Labour Market and Social Policies in the Baltic Countries

      

Labour Market and Social Policies in the Baltic Countries

The Baltic States - Estonia, Latvia and Lithuania - have made impressive progress since the early 1990s. They have now almost completed their preparations for accession to the EU. Most elements of labour market and social policy have been thoroughly reformed over the past decade. However, several difficult policy questions need to be addressed in response to changing economic conditions. This OECD Policy Review analyses the key issues facing each country given its specific economic and social trends. It draws both positive and negative policy lessons from OECD experience. It also identifies Baltic policy initiatives, such as pension reforms, which are more advanced than those adopted in most OECD countries.

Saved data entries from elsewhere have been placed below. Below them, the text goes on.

(* ===== verification/WireJson.v ===== *)
(** * Request bodies NSO's lexer can read

    src/nso_adapter/nso/nso_json.py: [boundary_safe_dumps] moves a bare JSON token that would straddle a multiple of 64 KiB past it
    with spaces, and [straddling_bare_tokens] finds such tokens.  The loops run on what is left of the text, with fuel; every
    iteration consumes a character, so the length of the text is enough. *)

From stdpp Require Import base list.
From Stdlib Require Import ZArith NArith Lia.
From S2P Require Import Prelude Json.
Local Open Scope py_scope.
Local Open Scope N_scope.
Local Notation len l := (N.of_nat (length l)).

(** ** The code *)

Definition NSO_LEX_CHUNK : N := 65536.
Definition BARE_START : list N := py_chars "-0123456789tfn".
Definition BARE_CHARS : list N := py_chars "-+.0123456789eEtruefalsn".
Definition bare_start (c : N) : bool := existsb (N.eqb c) BARE_START.
Definition bare_char (c : N) : bool := existsb (N.eqb c) BARE_CHARS.

(** The inner loop over a string literal, after its opening quote: the rest of the literal and what follows it. *)
Fixpoint string_tail (s : list N) : list N * list N :=
  match s with
  | [] => ([], [])
  | c :: r =>
      if c =? 92 then match r with [] => ([c], []) | e :: r => let '(lit, rest) := string_tail r in (c :: e :: lit, rest) end
      else if c =? 34 then ([c], r)
      else let '(lit, rest) := string_tail r in (c :: lit, rest)
  end.
(** The inner loop over a bare token. *)
Fixpoint span_bare (s : list N) : list N * list N :=
  match s with
  | c :: r => if bare_char c then let '(tok, rest) := span_bare r in (c :: tok, rest) else ([], s)
  | [] => ([], [])
  end.

Definition next_boundary (chunk pos : N) : N := (pos / chunk + 1) * chunk.
Definition straddles (chunk pos n : N) : bool := (pos <? next_boundary chunk pos) && (next_boundary chunk pos <? pos + n).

Facing high unemployment, modest incomes and more unequal income distribution than many European countries, Baltic policy makers have limited room for manoeuvre. In employment policy, a paramount goal must

be to improve the institutional framework for innovation and job creation. Social spending needs to be contained because taxes and social insurance contributions are relatively high, placing a heavy burden on employment.This report provides detailed information and policy recommendations in five topical areas: labour law; "active" and "passive" labour market policies; pension reform; long-term care of the elderly; and social assistance benefits as a last resort.

This publication is part of the OECD’s ongoing co-operation with non-member economies around the world.